(* ===== verification/ULib.v ===== *)
(** The user library's view of the machine: memory accesses in user mode
    through the current page tables, the page tables themselves at UVPT
    (lib/entry.S), and the system call stubs of lib/syscall.c, which reach
    the dispatcher of kern/syscall.c.

    An access that faults ends the run with [Panic]: what happens then is
    the business of the page fault handler (kern/trap.c, lib/pfentry.S),
    and the code that relies on it names it. *)

From S2P Require Import Prelude Mmu Printfmt Console KState Pmap PageTable Env Sched Syscall UserVm.
From Stdlib Require Import ZArith Lia String.
From stdpp Require Import base tactics numbers list.
Open Scope Z_scope.

Abbreviation PTE_COW := 2048 (only parsing).
Abbreviation PTE_SHARE := 1024 (only parsing).

(** ** Memory in user mode *)

Definition user_phys (s : kst) (write : bool) (va : Z) : option Z :=
  let pde := rd32 (k_mem s) (PTE_ADDR (k_cr3 s) + 4 * PDX va) in
  if tst pde PTE_P && tst pde PTE_U then
    let pte := rd32 (k_mem s) (PTE_ADDR pde + 4 * PTX va) in
    if tst pte PTE_P && tst pte PTE_U && (negb write || (tst pde PTE_W && tst pte PTE_W))
    then Some (PTE_ADDR pte + PGOFF va) else None
  else None.

Definition vld8 (va : Z) : K Z :=
  s ← mget;
  match user_phys s false va with
  | Some a => mret (rd8 (k_mem s) a)
  | None => mpanic "page fault in user mode"
  end.
Definition vst8 (va v : Z) : K unit :=
  s ← mget;
  match user_phys s true va with
  | Some a => mput (with_mem (wr8 (k_mem s) a v) s)
  | None => mpanic "page fault in user mode"
  end.
(** Words are aligned and do not cross a page. *)
Definition vld32 (va : Z) : K Z :=
  s ← mget;
  match user_phys s false va with
  | Some a => mret (rd32 (k_mem s) a)
  | None => mpanic "page fault in user mode"
  end.
Definition vst32 (va v : Z) : K unit :=
  s ← mget;
  match user_phys s true va with
  | Some a => mput (with_mem (wr32 (k_mem s) a v) s)
  | None => mpanic "page fault in user mode"
  end.

(** memmove between ranges that do not overlap. *)
Definition vmemmove (dst src n : Z) : K unit :=
  mfor (seqZ 0 n) (λ i, v ← vld8 (u32 (src + i)); vst8 (u32 (dst + i)) v).

Definition uvpt (n : Z) : K Z := vld32 (u32 (UVPT + 4 * n)).
Definition uvpd (d : Z) : K Z := vld32 (u32 (UVPT + UVPT / PGSIZE * 4 + 4 * d)).

(** ** System calls *)

Definition u_syscall (num : Z) (check : bool) (a1 a2 a3 a4 a5 : Z) : K Z :=
  ret ← syscall num (u32 a1) (u32 a2) (u32 a3) (u32 a4) (u32 a5);
  if check && (0 <? ret) then mpanic "syscall %d returned %d (> 0)" else mret ret.

Definition u_sys_cputs (s len : Z) : K unit := u_syscall SYS_cputs false s len 0 0 0;; mret tt.
Definition u_sys_cgetc : K Z := u_syscall SYS_cgetc false 0 0 0 0 0.
Definition u_sys_env_destroy (envid : Z) : K Z := u_syscall SYS_env_destroy true envid 0 0 0 0.
Definition u_sys_getenvid : K Z := u_syscall SYS_getenvid false 0 0 0 0 0.
Definition u_sys_yield : K unit := u_syscall SYS_yield false 0 0 0 0 0;; mret tt.
Definition u_sys_page_alloc (envid va perm : Z) : K Z := u_syscall SYS_page_alloc true envid va perm 0 0.
Definition u_sys_page_map (srcenv srcva dstenv dstva perm : Z) : K Z :=
  u_syscall SYS_page_map true srcenv srcva dstenv dstva perm.
Definition u_sys_page_unmap (envid va : Z) : K Z := u_syscall SYS_page_unmap true envid va 0 0 0.
(** sys_exofork is inlined in inc/lib.h. *)
Definition u_sys_exofork : K Z := syscall SYS_exofork 0 0 0 0 0.
Definition u_sys_env_set_status (envid status : Z) : K Z :=
  u_syscall SYS_env_set_status true envid status 0 0 0.
Definition u_sys_env_set_trapframe (envid tf : Z) : K Z :=
  u_syscall SYS_env_set_trapframe true envid tf 0 0 0.
Definition u_sys_env_set_pgfault_upcall (envid upcall : Z) : K Z :=
  u_syscall SYS_env_set_pgfault_upcall true envid upcall 0 0 0.
Definition u_sys_ipc_try_send (envid value srcva perm : Z) : K Z :=
  u_syscall SYS_ipc_try_send false envid value srcva perm 0.
Definition u_sys_ipc_recv (dstva : Z) : K Z := u_syscall SYS_ipc_recv true dstva 0 0 0 0.

(* ------------------------------------------------------------------ *)
(** ** The running environment *)

(** Environment [e], with address space [D], runs. *)
Record running (s : kst) (Ds : list nat) (e : nat) (v : Env) (D : nat) : Prop := {
  ru_cur : curenv_of s = Some e;
  ru_env : k_envs s !! e = Some v;
  ru_pgdir : env_pgdir v = kva_of D;
  ru_dir : D ∈ Ds;
  ru_cr3 : k_cr3 s = Z.of_nat D * PGSIZE;
  ru_status : env_status v ≠ ENV_FREE;
  ru_id : id_ok e (env_id v) }.

Lemma running_frame s s' Ds e v D : vm_frame s s' → running s Ds e v D → running s' Ds e v D.
Proof. intros (? & ? & ? & ? & ->) []. by constructor. Qed.

Lemma running_target s Ds e v D : running s Ds e v D → target s Ds 0 D ∧ target s Ds (env_id v) D.
Proof.
  intros [Hc He Hp HD _ Hs [Hpos Hx]]. split; (split; [exists e, v; split; [|done]|done]).
  - unfold envid2env, curenv. mrun. by rewrite Hc.
  - unfold envid2env, curenv. mrun. rewrite (proj2 (Z.eqb_neq _ _)) by lia.
    rewrite ENVX_mod, Hx, Nat2Z.id. mcall env_get_run.
    rewrite (proj2 (Z.eqb_neq _ _)) by done. rewrite Z.eqb_refl. cbn [orb negb].
    by rewrite Hc, bool_decide_eq_true_2, andb_false_r by done.
Qed.

(** ** Translation in user mode *)

Section access.
Context (s : kst) (l Ds : list nat) (ex : nat → Z) (e D : nat) (v : Env).
Hypothesis H : uvm s l Ds ex.
Hypothesis Hr : running s Ds e v D.

Let HD : D ∈ Ds := ru_dir _ _ _ _ _ Hr.

Lemma dir_bound : Z.of_nat D < 65536.
Proof. eapply dir_small; [apply H|exact HD]. Qed.

Lemma cr3_addr : PTE_ADDR (k_cr3 s) = Z.of_nat D * PGSIZE.
Proof.
  pose proof dir_bound. rewrite (ru_cr3 _ _ _ _ _ Hr), PTE_ADDR_sub, u32_small by lia.
  rewrite Z.mod_mul by lia. lia.
Qed.

(** A user access to page [n] below UTOP goes by its entry. *)
Lemma user_phys_page write n o :
  0 ≤ n < UPN → 0 ≤ o < PGSIZE →
  user_phys s write (n * PGSIZE + o) =
  match frame (vpte (k_mem s) D n) with
  | Some P => if tst (vpte (k_mem s) D n) PTE_U && (negb write || tst (vpte (k_mem s) D n) PTE_W)
              then Some (Z.of_nat P * PGSIZE + o) else None
  | None => None
  end.
Proof.
  intros Hn Ho. pose proof (user_pdx _ Hn) as Hd. pose proof (uv_inv _ _ _ _ H) as Hi.
  assert (E : (n * PGSIZE + o) / PGSIZE = n) by (symmetry; apply Z.div_unique with o; lia).
  unfold user_phys.
  assert (PDX (n * PGSIZE + o) = n / NPTENTRIES ∧ PTX (n * PGSIZE + o) = n mod NPTENTRIES) as [-> ->].
  { destruct (page_entry (n * PGSIZE + o) (n * PGSIZE)) as [-> ->]; [lia|lia| |].
    - by rewrite E, Z.div_mul.
    - by rewrite PDX_vpage, PTX_vpage by lia. }
  assert (PGOFF (n * PGSIZE + o) = o) as ->.
  { rewrite PGOFF_mod, u32_small, Z.add_comm, Z.mod_add by lia. by apply Z.mod_small. }
  rewrite cr3_addr. fold (ent D (n / NPTENTRIES)). unfold vpte, pte_at.
  destruct (table_at (k_mem s) D (n / NPTENTRIES)) as [T|] eqn:HT.
  - pose proof (uv_pde _ _ _ _ H D _ T HD Hd HT) as Hp.
    destruct (wf_tab _ _ _ (vi_wf _ _ _ _ Hi) _ _ _ HD Hd HT) as [HTn _].
    pose proof (ai_max _ _ (vi_alloc _ _ _ _ Hi)).
    rewrite Hp, !tst_mkpte, PTE_ADDR_mkpte by lia. change (tst 7 _) with true. cbn [andb].
    fold (ent T (n mod NPTENTRIES)). set (w := rd32 (k_mem s) (ent T (n mod NPTENTRIES))).
    destruct (frame w) as [P|] eqn:HP.
    + destruct (frame_inv w P (rd32_range _ _) HP) as (-> & -> & _). done.
    + unfold frame in HP. by destruct (tst w PTE_P).
  - unfold table_at, frame in HT. by destruct (tst (rd32 (k_mem s) (ent D (n / NPTENTRIES))) PTE_P).
Qed.

(** The entries themselves, at UVPT. *)
Lemma self_access d : 0 ≤ d < NPDENTRIES → ∀ o, 0 ≤ o < PGSIZE →
  user_phys s false (UVPT + d * PGSIZE + o) =
  let pde := rd32 (k_mem s) (ent D d) in
  if tst pde PTE_P && tst pde PTE_U then Some (PTE_ADDR pde + o) else None.
Proof.
  intros Hd o Ho. pose proof dir_bound.
  assert (PDX (UVPT + d * PGSIZE + o) = 957) as Hx.
  { rewrite PDX_div, u32_small by lia. symmetry. apply Z.div_unique with (d * PGSIZE + o); lia. }
  assert (PTX (UVPT + d * PGSIZE + o) = d) as Ht.
  { rewrite PTX_div, u32_small by lia.
    replace ((UVPT + d * PGSIZE + o) / PGSIZE) with (957 * NPTENTRIES + d)
      by (apply Z.div_unique with o; lia).
    rewrite Z.add_comm, Z.mod_add by lia. apply Z.mod_small. lia. }
  assert (PGOFF (UVPT + d * PGSIZE + o) = o) as Hg.
  { rewrite PGOFF_mod, u32_small by lia. replace (UVPT + d * PGSIZE + o) with (o + (979968 + d) * PGSIZE) by lia.
    rewrite Z.mod_add by lia. by apply Z.mod_small. }
  unfold user_phys. rewrite cr3_addr, Hx, Ht, Hg. fold (ent D 957).
  rewrite (uv_self _ _ _ _ H D HD), !tst_mkpte, PTE_ADDR_mkpte by lia.
  change (tst 5 PTE_P) with true. change (tst 5 PTE_U) with true. cbn [andb negb orb].
  fold (ent D d). cbv zeta. by rewrite andb_true_r.
Qed.

Lemma uvpd_run d : 0 ≤ d < UPDX → uvpd d s = Ok (rd32 (k_mem s) (ent D d)) s.
Proof.
  intros Hd. pose proof dir_bound. unfold uvpd, vld32. mrun.
  change (UVPT / PGSIZE) with 979968.
  replace (u32 (UVPT + 979968 * 4 + 4 * d)) with (UVPT + 957 * PGSIZE + 4 * d)
    by (rewrite u32_small by lia; lia).
  rewrite self_access by lia. cbv zeta. rewrite (uv_self _ _ _ _ H D HD), !tst_mkpte, PTE_ADDR_mkpte by lia. done.
Qed.

(** The directory entry of a page below UTOP is 0 bits or a table's. *)
Lemma pde_present d : 0 ≤ d < UPDX →
  tst (rd32 (k_mem s) (ent D d)) PTE_P = bool_decide (is_Some (table_at (k_mem s) D d)).
Proof.
  intros Hd. unfold table_at, frame. destruct (tst _ PTE_P).
  - by rewrite bool_decide_eq_true_2.
  - by rewrite bool_decide_eq_false_2 by apply is_Some_None.
Qed.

> **YOUR OBJECTIVE**: Looking at the records above, count the lines where the word "value" appears. State only the number.

> **EXERCISE SOLUTION**: 2